§ Assignment
The answer should be a single number: how many lines in the material contain "info".

+ + + + + + +

(** X20.  When no line of the backtrace dump starts with "Thread ", as when
    gdb prints nothing, the run builds the empty snapshot and ends with the
    line "There are no locked threads", whatever the flags and the filter
    are; before that line it can only have printed the diagnostics for the
    names of [info threads], which then belong to no thread. *)
Theorem headerless_dump (go : session) (back_trace : bool)
  (thread : list string) :
  forallb (fun l => negb (header_line l))
    (Py.split_on Py.nl (go ["thread apply all bt"])) = true ->
  exists o,
    forallb naming_diagnostic o = true
    /\ GDB.parse_thread_state go GDB.init = (o, Returns GDB.init)
    /\ ap_detector go back_trace thread
       = ((o ++ [There_are_no_locked_threads])%list, Returns tt).
Proof.
  intros H.
  destruct (name_loop_no_threads (Py.split_on Py.nl (go ["info threads"]))
              GDB.init eq_refl) as (o & E & D).
  assert (GDB.parse_thread_state go GDB.init = (o, Returns GDB.init)) as Hp.
  { unfold GDB.parse_thread_state.
    rewrite (parse_backtrace_no_header go _ GDB.init H), bind_ret.
    rewrite (bind_eq _ _ o GDB.init E). cbn. rewrite app_nil_r.
    reflexivity. }
  exists o. split; [exact D|]. split; [exact Hp|].
  unfold ap_detector. rewrite (bind_eq _ _ o GDB.init Hp). reflexivity.
Qed.

Lemma headerless_dump_witness :
  exists o,
    forallb naming_diagnostic o = true
    /\ GDB.parse_thread_state (scripted []) GDB.init = (o, Returns GDB.init)
    /\ ap_detector (scripted []) true ["alpha"]
       = ((o ++ [There_are_no_locked_threads])%list, Returns tt).
Proof.
  apply (headerless_dump (scripted []) true ["alpha"]).
  vm_compute. reflexivity.
Defined.

(** ** What [set_locks] changes *)


(** ** The exceptions of a run *)

Lemma keywordless_spec raw :
  (keywordless raw = true ->
   Py.find raw " in " < 0 /\ Py.find raw " from " < 0
   /\ Py.find raw " at " < 0)
  /\ (keywordless raw = false ->
      0 <= Py.find raw " in " \/ 0 <= Py.find raw " from "
      \/ 0 <= Py.find raw " at ").
Proof.
  unfold keywordless.
  destruct (Z.ltb_spec (Py.find raw " in ") 0);
    destruct (Z.ltb_spec (Py.find raw " from ") 0);
    destruct (Z.ltb_spec (Py.find raw " at ") 0); cbn [andb];
    split; intros E; try discriminate E; auto.
Qed.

+ + + + + + +

§ Response below
2